Residents should follow these three recommendations from the Centers for Disease Control and Prevention (CDC):
Seal Up! Seal up any holes inside and outside your home to prevent rodents from entering:
- Mice can squeeze through a hole the size of a nickel, and rats can squeeze through a hole the size of a half-dollar! Prevent rodents from entering the home by checking inside and outside the house for gaps or holes.
- Fill small holes with steel wool. Put caulk around the steel wool to keep it in place. Use lath screen or lath Metal (lath means any type of backing material for plaster), cement, hardware cloth, or metal sheeting to fix large holes. These materials can be found at your local hardware store.
Trap Up! Trap rodents around your home to help reduce the rodent population:
- Choose an appropriate snap trap. It is not recommended to use glue traps or live traps as they can increase the risk of spreading disease. Traps for catching mice are different from those for catching rats. Carefully read the instructions before setting the trap. When setting the trap, place a small amount of peanut butter (approximately the size of a pea) on the bait pan of the snap trap.
- Position the bait end of the trap next to the wall, so it forms a “T” with the wall. Rodents prefer to run next to walls or other objects for safety and do not like being out in the open.
- In attics, basements, and crawlspaces and other areas that do not have regular human traffic, set traps in any area where there is evidence of frequent rodent activity.
- If a rodent infestation does occur, consider calling a professional exterminator.
Clean Up! Eliminate possible rodent food sources and nesting sites:
- Keep food in thick plastic or metal containers with tight lids. Clean up spilled food right away and wash dishes and cooking utensils soon after use.
- Keep outside cooking areas and grills clean.
- Always put pet food away after use and do not leave pet-food or water bowls out overnight.
- Keep bird feeders away from the house and utilize squirrel guards to limit access to the feeder by squirrels and other rodents.

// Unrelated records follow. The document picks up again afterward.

(* ===== verification/NetworkingTheorems.v ===== *)
(** * Block synchronization: the theorems *)

From S2P Require Import Prelude Errors Types Justifiable Stf CachedTree CachedTreeProofs.
From S2P Require Import BlockStorage BlockStorageSpec BlockTree BlockTreeProofs LruCache ForkChoice ForkChoiceProofs.
From S2P Require Import ToyHash ToyStore ToyForkChoice.
From S2P Require Import Networking NetworkingProofs NetworkingSteps ForkChoiceChain.

Section theorems.
Context {C : Type} `{Chain C} `{!ChainLaws C} `{SszHash} `{UnorderedMultimap}.
Implicit Types s : Networking C.

(** C12: in every state the handlers can reach, whatever other modules do to the chain in
    between, the block cache and the table of children describe the same forest, and a
    handler leaves with an exception only when the chain throws it or when the event
    carries a block, neither cached nor known to the chain, whose slot is not above the
    slot the chain reports as finalized and whose child is cached. *)
Theorem caches_stay_consistent P now ev s :
  chain_throws (C:=C) P → reachable s → no_cycle ev s →
  caches_ok s ∧
  ∀ x s', handle now ev s = (Throw x, s') →
    P x ∨ (x = UndefinedBehaviour ∧ ∃ sb, event_block ev = Some sb ∧ late_parent sb s).
Proof.
  intros HP Hr Hn. assert (Hok : caches_ok s).
  { clear ev Hn now. induction Hr as [c|now ev s Hr IH Hn|c s Hr IH]; [|by apply (handle_safe P now ev s)|done].
    constructor; simpl; [done| |constructor]. intros p h. rewrite elem_of_nil. naive_solver. }
  split; [done|]. intros x s' Hrun. destruct (handle_safe P now ev s HP Hok Hn) as [_ Ht].
  by rewrite Hrun in Ht.
Qed.

Lemma prune_erases s x : nw_block_cache s !! x = None → nw_block_cache (prune s).2 !! x = None.
Proof.
  intros Hx. unfold prune, mbind, sm_bind, chain. destruct (ch_lastFinalized (nw_chain s)) as [[fin|e|y] c]; try done.
  cbn [sm_get sm_lift]. case_match; try done. cbn. apply map_lookup_filter_None. by left.
Qed.

(** C8: a block whose parent is known is imported together with every cached block that
    descends from it: each exactly once, parents before their children, with the
    attestations that waited for it; afterwards none of them is cached.  The loop ends
    within the size of the cache. *)
Theorem receiveBlock_imports_subtree now from sb s v :
  let h := block_hash (sb_block sb) in
  ch_view (nw_chain s) v → caches_ok s → acyclic (with_block sb (nw_block_cache s)) →
  nw_block_cache s !! h = None → cv_known v h = false →
  bi_slot (cv_finalized v) < b_slot (sb_block sb) → cv_known v (b_parent_root (sb_block sb)) = true →
  ∃ s1 l, receiveBlock now from sb s = (sm_iter (visit (Some import_block)) l ≫= λ _, prune) s1 ∧
    nw_block_cache s1 = with_block sb (nw_block_cache s) ∧
    nw_attestation_cache s1 = nw_attestation_cache s ∧
    nw_aggregated_attestation_cache s1 = nw_aggregated_attestation_cache s ∧
    NoDup l ∧ (∀ x, x ∈ l ↔ desc (with_block sb (nw_block_cache s)) h x) ∧
    parents_first (with_block sb (nw_block_cache s)) [h] l ∧
    ∀ s', receiveBlock now from sb s = (Ok (), s') → ∀ x, x ∈ l → nw_block_cache s' !! x = None.
Proof.
  intros h Hv Hok Ha Hn Hk Hslot Hpk.
  destruct (receiveBlock_imports now from sb s v Hv Hok Ha Hn Hk Hslot Hpk)
    as (s1 & l & Hrun & _ & Hc1 & Hw1 & Ha1 & Ha2 & Hnd & Hel & Hpf).
  exists s1, l. rewrite Hc1 in *. split_and!; try done. intros s' Hs' x Hx. rewrite Hrun in Hs'.
  destruct (visits_safe (λ _, True) chain_throws_any (Some import_block) l s1) as [_ Hgone]; [|unfold caches_ok; by rewrite Hc1|done| |].
  - intros f [= <-] b l1 l2. apply quiet_import, chain_throws_any.
  - intros y Hy%Hel. rewrite Hc1. by eapply desc_cached.
  - unfold mbind, sm_bind in Hs'. destruct (sm_iter _ l s1) as [[[]|e|y] s2] eqn:Hit; try done.
    specialize (Hgone s2 eq_refl x). rewrite decide_True in Hgone by done.
    replace s' with (prune s2).2 by (by rewrite Hs'). by apply prune_erases.
Qed.

Lemma visits_none l s :
  caches_ok s → NoDup l → (∀ x, x ∈ l → is_Some (nw_block_cache s !! x)) →
  ∃ s', sm_iter (visit None) l s = (Ok (), s').
Proof.
  revert s. induction l as [|h l IH]; intros s Hok Hnd Hin; [by exists s|].
  apply NoDup_cons in Hnd as [Hh Hnd]. destruct (Hin h) as [item Hit]; [by left|].
  destruct (cache_wf_take _ _ _ _ Hok Hit) as (ch & He & Hw & _).
  destruct (IH (taken h ch s)) as [s' Hs']; [exact Hw|done| |].
  { intros x Hx. cbn. rewrite lookup_delete_ne; [apply Hin; by right|]. by intros ->. }
  exists s'. cbn [sm_iter]. change (visit None h) with (consume_block (C:=C) None true h ≫= λ _, mret ()).
  unfold mbind, sm_bind. by rewrite consume_block_run, Hit, He.
Qed.

(** A block at a finalized slot whose child is cached makes receiveBlock use an iterator
    after its element was erased: the loop over the children of the block consumes the
    child, which erases the entry the loop stands on. *)
Theorem receiveBlock_dangling_iterator now from sb s :
  caches_ok s → acyclic (nw_block_cache s) → late_parent sb s →
  ∃ s', receiveBlock now from sb s = (Throw UndefinedBehaviour, s').
Proof.
  intros Hok Ha ([child Hch] & Hn & c1 & fin & c2 & R1 & R2 & Hslot). set (h := block_hash (sb_block sb)) in *.
  unfold receiveBlock. rewrite (sm_bind_ok _ _ s s s) by done. cbv zeta. cbn [block_index bi_hash bi_slot].
  rewrite bool_decide_eq_false_2 by (fold h; rewrite Hn; apply is_Some_None).
  rewrite (sm_bind_ok _ _ s false (set_chain c1 s)) by (unfold chain; fold h; by rewrite R1).
  set (s2 := set_chain c2 s).
  rewrite (sm_bind_ok _ _ _ fin s2) by (unfold chain; cbn [nw_chain set_chain]; by rewrite R2).
  rewrite (proj2 (N.leb_le _ _) Hslot).
  rewrite (sm_bind_ok _ _ s2 s2 s2) by done.
  destruct (equal_range (block_hash (sb_block sb)) (nw_block_children s2)) as [|child' rest] eqn:Hrange.
  { apply elem_of_equal_range in Hch. change (nw_block_children s2) with (nw_block_children s) in Hrange.
    fold h in Hrange. rewrite Hrange in Hch. by apply elem_of_nil in Hch. }
  assert (Hcached : is_Some (nw_block_cache s !! child')).
  { assert (Hin : (h, child') ∈ nw_block_children s).
    { apply elem_of_equal_range. change (nw_block_children s2) with (nw_block_children s) in Hrange.
      fold h in Hrange. rewrite Hrange. by left. }
    apply (cw_children _ _ Hok) in Hin as (item & Hi & _). by eexists. }
  destruct (visit_order_spec (S (size (nw_block_cache s))) _ _ _ Hok (queue_ok_single _ _ Ha Hcached))
    as (Hnd & Hel & _); [apply Nat.lt_succ_diag_r|].
  destruct (visits_none _ s2 Hok Hnd) as [s' Hs'].
  { intros x (r & _ & Hd)%Hel. by eapply desc_cached. }
  assert (Hcons : consumeBlockTree false child' None s2 = (Ok (), s')).
  { unfold consumeBlockTree. rewrite (sm_bind_ok _ _ s2 s2 s2) by done.
    rewrite consume_queue_visits; [exact Hs'|apply plain_none|apply Nat.lt_succ_diag_r]. }
  exists s'. by rewrite (sm_bind_ok _ _ _ _ _ Hcons).
Qed.

(** RequestBlock asks for at most one block: the nearest ancestor of the wanted block that
    is neither cached nor known, and not again within the retry interval.  The search
    through the cache always ends. *)
Theorem requestBlock_asks_missing now peer h s v :
  ch_view (nw_chain s) v → acyclic (nw_block_cache s) →
  ∃ c at' reqs, requestBlock now peer h s = (Ok (), set_requested at' reqs (set_chain c s)) ∧ ch_view c v ∧
    (reqs = nw_requests s ∨
     ∃ y, reqs = nw_requests s ++ [(peer, y)] ∧ cached_path (nw_block_cache s) h y ∧
       nw_block_cache s !! y = None ∧ cv_known v y = false ∧ at' !! y = Some now ∧
       default 0 (nw_block_requested_at s !! y) + kRetryRequestBlock ≤ now).
Proof. intros. by apply requestBlock_run. Qed.
End theorems.

(** ** The example store as chain: blocks 2 and 3 of the example chain arrive *)
Module NetEx.
Import FcStore.
#[local] Existing Instance ReleaseBuild.
#[local] Existing Instance CanonicalOrder.
#[local] Existing Instance ToyXmss.
#[local] Existing Instance ToyKeys.
#[local] Existing Instance ToyFuel.
#[local] Existing Instance AppendOrder.

Lemma ex_view : ∃ v, ch_view s_ex v ∧ cv_finalized v = genesis_index ∧
  cv_known v (bi_hash child_index) = true ∧
  ∀ h, h ≠ bi_hash genesis_index → h ≠ bi_hash child_index → cv_known v h = false.
Proof.
  destruct (store_facts (cp_of genesis_index) votes ∅) as (t & ev & a & Hp & _ & _ & _ & _ & _ & Hr & _ & _ & Hc & Hno).
  exists (mkChainView (λ h, bool_decide (is_Some (ct_nodes t !! h)) || bool_decide (is_Some (a_header a h))) (ct_root t)).
  split; [exists t, None, ev, a; split; [exact Hp|]; split; [reflexivity|intros h; reflexivity]|].
  split; [exact Hr|]. cbn [cv_known]. split.
  - unfold find in Hc. destruct (ct_nodes t !! bi_hash child_index); [reflexivity|discriminate Hc].
  - intros h H1 H2. destruct (Hno h H1 H2) as [-> ->]. reflexivity.
Qed.

Definition sb2 : SignedBlock := mkSignedBlock Ex.b2 (mkBlockSignatures [] 1).
Definition sb3 : SignedBlock := mkSignedBlock Ex.b3 (mkBlockSignatures [] 1).
Definition start : Networking (ForkChoiceStore ToyS) := mkNetworking s_ex ∅ ∅ [] [] [] [] [].
(** Block 3 waits for block 2. *)
Definition waiting (sb : SignedBlock) : Networking (ForkChoiceStore ToyS) :=
  set_blocks (with_block sb ∅) [(b_parent_root (sb_block sb), block_hash (sb_block sb))] start.

Lemma start_ok : caches_ok start.
Proof. constructor; simpl; [done| |constructor]. intros p h. rewrite elem_of_nil. naive_solver. Qed.
Lemma waiting_ok sb : caches_ok (waiting sb).
Proof. exact (cache_wf_add _ _ sb start_ok eq_refl). Qed.

(** Two blocks, the second on top of the first. *)
Lemma acyclic_two (first second : SignedBlock) :
  b_parent_root (sb_block first) ≠ block_hash (sb_block first) →
  b_parent_root (sb_block second) ≠ block_hash (sb_block second) →
  b_parent_root (sb_block first) ≠ block_hash (sb_block second) →
  acyclic (with_block first (with_block second ∅)).
Proof.
  intros H1 H2 H3. exists (λ h, if decide (h = block_hash (sb_block second)) then 2%nat
    else if decide (h = block_hash (sb_block first)) then 1%nat else 0%nat).
  intros h item Hi. unfold with_block in Hi. apply lookup_insert_Some in Hi as [[<- <-]|[Hne Hi]].
  - unfold item_parent. cbn [bci_block]. repeat case_decide; try done; lia.
  - apply lookup_insert_Some in Hi as [[<- <-]|[_ Hi]]; [|by rewrite lookup_empty in Hi].
    unfold item_parent. cbn [bci_block]. repeat case_decide; try done; lia.
Qed.
Lemma acyclic_one (sb : SignedBlock) :
  b_parent_root (sb_block sb) ≠ block_hash (sb_block sb) → acyclic (with_block sb ∅).
Proof.
  intros Hne. exists (λ h, if decide (h = block_hash (sb_block sb)) then 1%nat else 0%nat).
  intros h item Hi. unfold with_block in Hi.
  apply lookup_insert_Some in Hi as [[<- <-]|[_ Hi]]; [|by rewrite lookup_empty in Hi].
  unfold item_parent. cbn [bci_block]. repeat case_decide; try done; lia.
Qed.

Lemma receiveBlock_imports_subtree_witness :
  ∃ s1 l, receiveBlock 10 (Some 5) sb2 (waiting sb3) = (sm_iter (visit (Some import_block)) l ≫= λ _, prune) s1 ∧
    (block_hash Ex.b2) ∈ l.
Proof.
  destruct ex_view as (v & Hv & Hf & Hk & Hno).
  destruct (receiveBlock_imports_subtree 10 (Some 5) sb2 (waiting sb3) v Hv (waiting_ok sb3))
    as (s1 & l & Hrun & _ & _ & _ & _ & Hel & _).
  - apply acyclic_two; by vm_compute.
  - by vm_compute.
  - apply Hno; by vm_compute.
  - rewrite Hf. by vm_compute.
  - replace (b_parent_root (sb_block sb2)) with (bi_hash child_index) by (by vm_compute). exact Hk.
  - exists s1, l. split; [exact Hrun|]. apply Hel. constructor. unfold with_block.
    eexists. apply lookup_insert_eq.
Defined.

(** A block of slot 0 of another fork arrives after its child. *)
Definition fork0 : SignedBlock := mkSignedBlock (mkBlock 0 3 9 9 (mkBlockBody [])) (mkBlockSignatures [] 1).
Definition fork1 : SignedBlock :=
  mkSignedBlock (mkBlock 1 0 (block_hash (sb_block fork0)) 9 (mkBlockBody [])) (mkBlockSignatures [] 1).
(** A chain that knows one block, finalized at slot 0, and never throws. *)
Definition OneBlock : Chain () :=
  {| ch_has h c := (Ok (h =? 9), c); ch_lastFinalized c := (Ok (mkBlockIndex 0 9), c);
     ch_bestBlock c := (Ok (mkBlockIndex 0 9), c); ch_getSlotByHash h c := (Ok 0, c);
     ch_onBlock b c := (Ok (), c); ch_onGossipAttestation a c := (Ok (), c);
     ch_onGossipAggregatedAttestation a c := (Ok (), c) |}.
#[local] Existing Instance OneBlock | 0.
Definition empty_net : Networking () := mkNetworking () ∅ ∅ [] [] [] [] [].
(** The state after the later block of the fork arrived. *)
Definition fork1_waits : Networking () := (handle 5 (GossipBlock None fork1) empty_net).2.

Lemma OneBlock_throws : chain_throws (C:=()) (λ _, False).
Proof. by constructor. Qed.
Lemma fork1_waits_cache : nw_block_cache fork1_waits = with_block fork1 ∅.
Proof. vm_compute. reflexivity. Qed.
Lemma fork1_waits_late : late_parent fork0 fork1_waits.
Proof.
  split; [exists (block_hash (sb_block fork1)); vm_compute; by left|]. split; [by vm_compute|].
  exists (), (mkBlockIndex 0 9), (). split_and!; by vm_compute.
Qed.

Lemma receiveBlock_dangling_iterator_witness :
  ∃ s', receiveBlock 10 None fork0 fork1_waits = (Throw UndefinedBehaviour, s').
Proof.
  apply receiveBlock_dangling_iterator; [| |exact fork1_waits_late].
  - refine (proj1 (handle_safe (λ _, False) 5 (GossipBlock None fork1) empty_net OneBlock_throws _ _)).
    + constructor; simpl; [done| |constructor]. intros p h. rewrite elem_of_nil. naive_solver.
    + split; [exists (λ _, 0%nat); intros h item Hi; cbn in Hi; by rewrite lookup_empty in Hi|].
      apply acyclic_one; by vm_compute.
  - rewrite fork1_waits_cache. apply acyclic_one; by vm_compute.
Defined.

(** The state is reachable, its caches agree, and the handler of the earlier block, which
    throws in it, does so because the block is late. *)
Lemma caches_stay_consistent_witness :
  caches_ok fork1_waits ∧ nw_block_cache fork1_waits = with_block fork1 ∅ ∧
  ∃ s', handle 10 (GossipBlock None fork0) fork1_waits = (Throw UndefinedBehaviour, s') ∧
    late_parent fork0 fork1_waits.
Proof.
  assert (Hn : no_cycle (GossipBlock None fork0) fork1_waits).
  { split; cbn [event_block]; rewrite fork1_waits_cache; [apply acyclic_one|apply acyclic_two]; by vm_compute. }
  assert (Hr : reachable fork1_waits).
  { apply reach_handle; [apply reach_init|]. split; [|apply acyclic_one; by vm_compute].
    exists (λ _, 0%nat). intros h item Hi. cbn in Hi. by rewrite lookup_empty in Hi. }
  destruct (caches_stay_consistent (λ _, False) 10 (GossipBlock None fork0) fork1_waits OneBlock_throws Hr Hn)
    as [Hok Hx].
  split; [exact Hok|]. split; [exact fork1_waits_cache|].
  exists (handle 10 (GossipBlock None fork0) fork1_waits).2. split; [vm_compute; reflexivity|].
  destruct (Hx UndefinedBehaviour (handle 10 (GossipBlock None fork0) fork1_waits).2) as [[]|(_ & sb & [= <-] & Hl)];
    [vm_compute; reflexivity|exact Hl].
Defined.

Lemma requestBlock_asks_missing_witness :
  ∃ c at' reqs, requestBlock 10000000000 5 (block_hash Ex.b3) (waiting sb3) =
    (Ok (), set_requested at' reqs (set_chain c (waiting sb3))).
Proof.
  destruct ex_view as (v & Hv & _).
  destruct (requestBlock_asks_missing 10000000000 5 (block_hash Ex.b3) (waiting sb3) v Hv)
    as (c & at' & reqs & Hrun & _); [apply acyclic_one; by vm_compute|].
  exists c, at', reqs. exact Hrun.
Defined.
End NetEx.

- Keep compost bins as far away from the house as possible (100 feet or more is best).
- Keep grains and animal feed in thick plastic or metal containers with tight lids. In the evening, uneaten animal feed should be returned to containers with lids.
- Use a thick plastic or metal outside garbage can with a tight lid. Regularly wash the inside of trash cans as rodents are attracted to smells. If storing trash and food waste inside the home, do so in rodent-proof containers, and frequently clean them with soap and water. Dispose of trash and garbage on a frequent and regular basis and pick up or eliminate clutter.
- Eliminate possible nesting sites outside the home. Elevate hay, woodpiles, and garbage cans at least 1 foot off the ground. Move woodpiles far away from the house (100 feet or more is best). Get rid of old trucks, cars, and old tires that mice and rats could use as homes. Keep grass cut short and shrubbery within 100 feet of the home well-trimmed.
For additional guidance and information, visit the CDC rodents homepage at cdc.gov/rodents/index.html.